In article <34431@uflorida.cis.ufl.EDU> fred@mole.cis.ufl.edu (Fred Buhl) writes:
>>I also presume that the chinese speaker in the man would be able to
>>answer questions about his current circumstances, which I take it to
>
>You presume too much.  The guy in the CR has no access to the outside world
>except the scraps of paper.  That brings up my main reason Why the Chinese
>Room (or the Man in It) Can't Understand What He's Writing: He's got no way to
>assign meanings to his symbols, since his only I/O is thru the scraps of
>paper.  (Can you know what a frobnatz is without ever having seen one?  Could
>you learn English via a terminal, with no other forms of I/O?).  You
>circumvent this problem with your intelligence transplant scenario.

Ah my freind, the question is not whether the Chinese room can
understand frobnatz (without seeing one) its whether a BLIND MAN
can understand frobnatz without seeing one? So you say that
a blind man cannot understand things that he does not see.
In my recollection, Hellen Kehler (sp?) did just fine understanding
the world, while she had neither the sense of sight or hearing!
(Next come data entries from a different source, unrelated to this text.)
Definition set_log_lock (v : bool) (s : log) : log :=
  Log v (log_start s) (log_size s) (log_outstanding s) (log_committing s) (log_dev
    s) (lh_n s) (lh_block s).
Definition set_log_start (v : Z) (s : log) : log :=
  Log (log_lock s) v (log_size s) (log_outstanding s) (log_committing s) (log_dev
    s) (lh_n s) (lh_block s).
Definition set_log_size (v : Z) (s : log) : log :=
  Log (log_lock s) (log_start s) v (log_outstanding s) (log_committing s) (log_dev
    s) (lh_n s) (lh_block s).
Definition set_log_outstanding (v : Z) (s : log) : log :=
  Log (log_lock s) (log_start s) (log_size s) v (log_committing s) (log_dev s)
    (lh_n s) (lh_block s).
Definition set_log_committing (v : bool) (s : log) : log :=
  Log (log_lock s) (log_start s) (log_size s) (log_outstanding s) v (log_dev s)
    (lh_n s) (lh_block s).
Definition set_log_dev (v : Z) (s : log) : log :=
  Log (log_lock s) (log_start s) (log_size s) (log_outstanding s) (log_committing
    s) v (lh_n s) (lh_block s).
Definition set_lh_n (v : Z) (s : log) : log :=
  Log (log_lock s) (log_start s) (log_size s) (log_outstanding s) (log_committing
    s) (log_dev s) v (lh_block s).
Definition set_lh_block (v : list Z) (s : log) : log :=
  Log (log_lock s) (log_start s) (log_size s) (log_outstanding s) (log_committing
    s) (log_dev s) (lh_n s) v.

(** [struct superblock] *)
Record superblock := Superblock {
  sb_magic : Z;
  sb_size : Z;
  sb_nblocks : Z;
  sb_ninodes : Z;
  sb_nlog : Z;
  sb_logstart : Z;
  sb_inodestart : Z;
  sb_bmapstart : Z;
}.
Did you know she read, and typed Braille - you should read her
autobiography sometime!

>
>IMHO, the reason the CR is so seductive is that we don't have experience with
>agents that have knowledge shoved in their brain like this, aside from
>instinctual behaviors (which we will often use to mistakenly ascribe far more
>intelligence than the agent possesses).  Most of those instinctual behaviors
>are relatively low-level, so when we picture an agent using a high-level thing
>like language, we tend to give it the benefit of the doubt.  In the Real
>World, in order to speak a human language, you must be able to _learn_ it.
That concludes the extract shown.